With the advent of antibiotics and effective immunizations, quarantine was seldom necessary to prevent the spread of communicable disease. It was still used by tuberculosis control programs when dealing with recalcitrant tuberculosis carriers, but it was usually the homeless and alcoholics who were held because this was the only way to ensure that they got their medicine.
When it was discovered that AIDS was a communicable disease, there was some discussion of using quarantine to prevent its spread. Although it was never considered seriously, the resulting hysteria made public health authorities reluctant to consider quarantine and isolation in any circumstances. Several states, bowing to public pressure, rewrote their disease control laws to make it very difficult to restrict disease carriers. These limitations on the use of restrictive measures are not mandated by the Constitution, and the U.S. Supreme Court has never ruled that public health restrictions of individuals are improper.

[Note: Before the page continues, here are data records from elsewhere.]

Lemma servoAttach_ok m s i :
  en_ciclo s -> 0 <= m < 9 -> (i < 9)%nat -> libre (lista s !!! i) = false -> servo (lista s !!! i) <> m ->
  exists r s', servoAttach m s = Bien (r, s') /\ en_ciclo s' /\ sigue i (value (lista s !!! i)) s s'.
Proof.
  intros Hs Hm Hi Hf Hne. destruct (con_pin_ok s m false i Hs Hm Hi Hf Hne) as [Hc Hg].
  assert (H : servoIsAttached m s = O /\ (exists p, servoIsAttached EMPTY_POSITION s = S p) \/
    exists r, servoAttach m s = Bien (r, mkEstado (tim s) (dd s) (lista s) (con_pin m false (pines s)))).
  { rewrite servoAttach_pin by done. unfold servoAttach_resto. change (servoIsAttached m (mkEstado _ _ _ _)) with (servoIsAttached m s).
    destruct (servoIsAttached m s); [|right; by eexists].
    change (servoIsAttached EMPTY_POSITION (mkEstado _ _ _ _)) with (servoIsAttached EMPTY_POSITION s).
    destruct (servoIsAttached EMPTY_POSITION s); [right; by eexists|left; eauto]. }
  destruct H as [(Hm1 & p & Hp)|(r & H)]; [|by eexists _, _].
  destruct (servoAttach_nuevo m s p Hs Hm Hm1 Hp) as (s' & E & Hec & El & Ep & Hres). exists true, s'.
  split; [done|]. split; [done|]. assert (Hip : i <> p).
  { intros ->. destruct (encuentra _ _ _ (proj1 (ec_lista _ Hs)) Hp) as [_ Hsp]. unfold libre in Hf. lia. }
  destruct (Hres i Hi) as [E2 E3]. destruct (E3 Hip) as [E1 E4]. destruct Hg as (_ & _ & _ & _ & G).
  split; [by rewrite E1|]. split; [by rewrite E1|]. split; [done|]. split; [done|].
  etransitivity; [|exact G]. unfold nivel, nivel_en. by rewrite E1, Ep.
Qed.

(** ** The pulse *)

(** an action on the other servos, or an angle for any *)
Definition ajena (n : Z) (a : accion) : bool :=
  match a with
  | Tic => true
  | Conecta m | Desconecta m => (0 <=? m) && (m <? 9) && negb (m =? n)
  | Gira m _ => (0 <=? m) && (m <? 9)
  end.
(** the angle of servo [n] after an action, and after several *)
Definition angulo (n v : Z) (a : accion) : Z :=
  match a with Gira m x => if (n =? m) && ((0 <=? x) && (x <=? 180)) then x else v | _ => v end.
Definition ultimo (n v : Z) (l : list accion) : Z := fold_left (angulo n) l v.

Lemma haz_ok a s i :
  en_ciclo s -> (i < 9)%nat -> 0 <= servo (lista s !!! i) < 9 -> ajena (servo (lista s !!! i)) a = true -> es_tic a = false ->
  exists s', haz a s = Bien s' /\ en_ciclo s' /\ sigue i (angulo (servo (lista s !!! i)) (value (lista s !!! i)) a) s s'.
Proof.
  intros Hs Hi Hn Ha Ht. pose proof (libre_no _ _ eq_refl Hn) as Hf. destruct a as [|m|m|m x]; [done|..]; cbn in Ha.
  - destruct (servoAttach_ok m s i Hs ltac:(lia) Hi Hf ltac:(lia)) as (r & s' & E & H). exists s'. split; [|exact H].
    cbn. by rewrite E.
  - eexists. split; [reflexivity|]. apply servoDetach_ok; [done|lia|done|lia].
  - eexists. split; [reflexivity|]. apply servoWrite_ok; [done|lia|done].
Qed.

(** [n] stands at the place [i], [k] ticks into a cycle whose pulse has the width [w] *)
Record cursa (i : nat) (n w k : Z) (s : estado) : Prop := {
  cu_ciclo : en_ciclo s;
  cu_servo : servo (lista s !!! i) = n;
  cu_tc : tc_de i s = if k =? 0 then PERIODO else k - 1;
  cu_mr : mr_de i s = w;
  cu_nivel : nivel i s = (k <=? w)
}.

Lemma cursa_sigue i n w k v s s' : cursa i n w k s -> en_ciclo s' -> sigue i v s s' -> cursa i n w k s' /\ value (lista s' !!! i) = v.
Proof. intros [H1 H2 H3 H4 H5] Hc (E1 & E2 & E3 & E4 & E5). split; [|done]. split; congruence. Qed.

Lemma cursa_tic i n w k s :
  (i < 9)%nat -> 0 <= n < 9 -> 0 <= w <= MAXIMO -> 0 <= k < PERIODO -> cursa i n w k s ->
  exists s', instante s = Bien s' /\ cursa i n w (k + 1) s' /\ lista s' = lista s.
Proof.
  intros Hi Hn Hw Hk [H1 H2 H3 H4 H5]. destruct (instante_ok s H1) as (s' & E & Hc & El & Hp). exists s'. split; [done|].
  split; [|done]. destruct (Hp i Hi (libre_no _ _ H2 Hn)) as (T1 & T2 & T3).
  assert (Hx : siguiente_tc (tc_de i s) = k).
  { rewrite H3. unfold siguiente_tc. destruct (Z.eqb_spec k 0) as [->|]; [by rewrite Z.eqb_refl|].
    destruct (Z.eqb_spec (k - 1) PERIODO); lia. }
  rewrite Hx in *. assert (Hkp : (k =? PERIODO) = false) by lia. rewrite Hkp in *.
  assert (Hk1 : (k + 1 =? 0) = false) by lia.
  split; [done|by rewrite El|rewrite Hk1; lia|congruence|]. rewrite T3, H4, H5. destruct (Z.eqb_spec w k); lia.
Qed.
(** the start of a cycle *)
Lemma cursa_inicio i n s :
  (i < 9)%nat -> 0 <= n < 9 -> en_ciclo s -> servo (lista s !!! i) = n -> tc_de i s = PERIODO - 1 ->
  exists s', instante s = Bien s' /\ cursa i n (ancho (value (lista s !!! i))) 0 s' /\ lista s' = lista s.
Proof.
  intros Hi Hn H1 H2 H3. destruct (instante_ok s H1) as (s' & E & Hc & El & Hp). exists s'. split; [done|].
  split; [|done]. destruct (Hp i Hi (libre_no _ _ H2 Hn)) as (T1 & T2 & T3). clear Hp. rewrite H3 in *.
  change (siguiente_tc _) with PERIODO in *. rewrite Z.eqb_refl in *.
  pose proof (proj1 (proj2 (ec_lista _ H1)) i Hi) as [_ Hv]. pose proof (ancho_rango _ Hv).
  split; [done|by rewrite El|done|done|]. rewrite T3. symmetry. apply Z.leb_le. lia.
Qed.

Lemma tics_cons a l : tics (a :: l) = (if es_tic a then 1 else 0) + tics l.
Proof. unfold tics. cbn. destruct (es_tic a); cbn [length]; lia. Qed.

Lemma corre_cursa i n w l : forall k s,
  (i < 9)%nat -> 0 <= n < 9 -> 0 <= w <= MAXIMO -> 0 <= k -> k + tics l <= PERIODO -> cursa i n w k s ->
  forallb (ajena n) l = true ->
  exists s', corre l s = Bien s' /\ cursa i n w (k + tics l) s' /\ value (lista s' !!! i) = ultimo n (value (lista s !!! i)) l.
Proof.
  induction l as [|a l IH]; intros k s Hi Hn Hw Hk Hl Hc Ha; cbn [corre ultimo fold_left].
  - exists s. change (tics []) with 0. by rewrite Z.add_0_r.
  - cbn in Ha. apply andb_prop in Ha as [Ha Hal]. rewrite tics_cons in *. assert (0 <= tics l) by (unfold tics; lia).
    assert (Hstep : exists s1, haz a s = Bien s1 /\ cursa i n w (k + (if es_tic a then 1 else 0)) s1 /\
      value (lista s1 !!! i) = angulo n (value (lista s !!! i)) a).
    { destruct (es_tic a) eqn:Et.
      - destruct a; try discriminate Et. destruct (cursa_tic i n w k s) as (s1 & E & Hc1 & El); [done..|lia|done|].
        exists s1. by rewrite El.
      - destruct Hc as [H1 H2 H3 H4 H5]. subst n. destruct (haz_ok a s i H1 Hi Hn Ha Et) as (s1 & E & Hc1 & Hg).
        exists s1. rewrite Z.add_0_r. split; [done|]. by apply (cursa_sigue _ _ _ _ _ s). }
    destruct Hstep as (s1 & E & Hc1 & Hv). rewrite E. cbn [mbind res_bind].
    destruct (IH (k + (if es_tic a then 1 else 0)) s1) as (s' & E' & Hc' & Hv');
      [done..|by destruct (es_tic a); lia|lia|done|done|]. exists s'. split; [done|].
    split; [by rewrite Z.add_assoc|]. by rewrite Hv', Hv.
Qed.

(** from power-up: the timers count from zero *)
Lemma encendido : exists s, servoInitTimers inicial = Bien s /\ en_ciclo s /\ lista s = lista inicial /\
  forall p, (p < 9)%nat -> tc_de p s = 0.
Proof.
  eexists. split; [vm_compute; reflexivity|].
  split; [split|split; [reflexivity|]].
  - done.
  - done.
  - intros q Hq. assert (Hc : q = 1%nat \/ q = 2%nat \/ q = 3%nat) by lia.
    destruct Hc as [->|[->| ->]]; (do 3 (split; [done|])); eexists _, _, _; (split; [reflexivity|]); by repeat split.
  - split; [done|]. split.
    + intros p Hp. do 9 (destruct p as [|p]; [split; [by left|by vm_compute]|]). lia.
    + intros p p' Hp _ Hf. exfalso. revert Hf. do 9 (destruct p as [|p]; [by vm_compute|]). lia.
  - split; [done|]. split; [intros q Hq; do 4 (destruct q as [|q]; [done|]); lia|].
    split; [intros q Hq; assert (Hc : q = 1%nat \/ q = 2%nat \/ q = 3%nat) by lia; by destruct Hc as [->|[->| ->]]|].
    intros p Hp Hf. exfalso. revert Hf. do 9 (destruct p as [|p]; [by vm_compute|]). lia.
  - intros p Hp. do 9 (destruct p as [|p]; [done|]). lia.
Qed.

The repercussions of these policies were evident in the growing number of reports of the spread of tuberculosis and other diseases from known carriers to health care providers and members of the general population.[Haley CE, McDonald RC, Rossi L, et al. Tuberculosis epidemic among hospital personnel. Infect Control Hosp Epidemiol. 1989;204:10] These were cases that could have been prevented but were not because of limits on the use of effective isolation.[Dooley SW, Villarino ME, Lawrence M, et al. Nosocomial transmission of tuberculosis in a hospital unit for HIV infected patients. JAMA. 1992;267:2632]
With the reemergence of tuberculosis in the early 1990s and the increase in cases of pan- drug- resistant tuberculosis, public health authorities in many states were facing a deadly, untreatable disease without the legal tools necessary to control its spread. Public health officials had to go to their legislatures and ask the legislators to restore powers they had taken away in the 1980s, including the right to use isolation and mandatory treatment without crippling legal process requirements. Many states, such as New York, restored adequate legal authority and public health officials were able to mount a successful campaign to control the reemergence of tuberculosis. Some states, however, were unwilling to revise their laws and still put substantial hurdles in the way of effective management of communicable disease, including drugresistant tuberculosis. In the future, public health professionals should be wary of giving up powers through legislation, even if they do not feel they need those powers. Nothing requires health departments to use their full constitutional authority, but once this authority is surrendered, it can be very difficult to regain when necessary to manage an unforeseen future outbreak.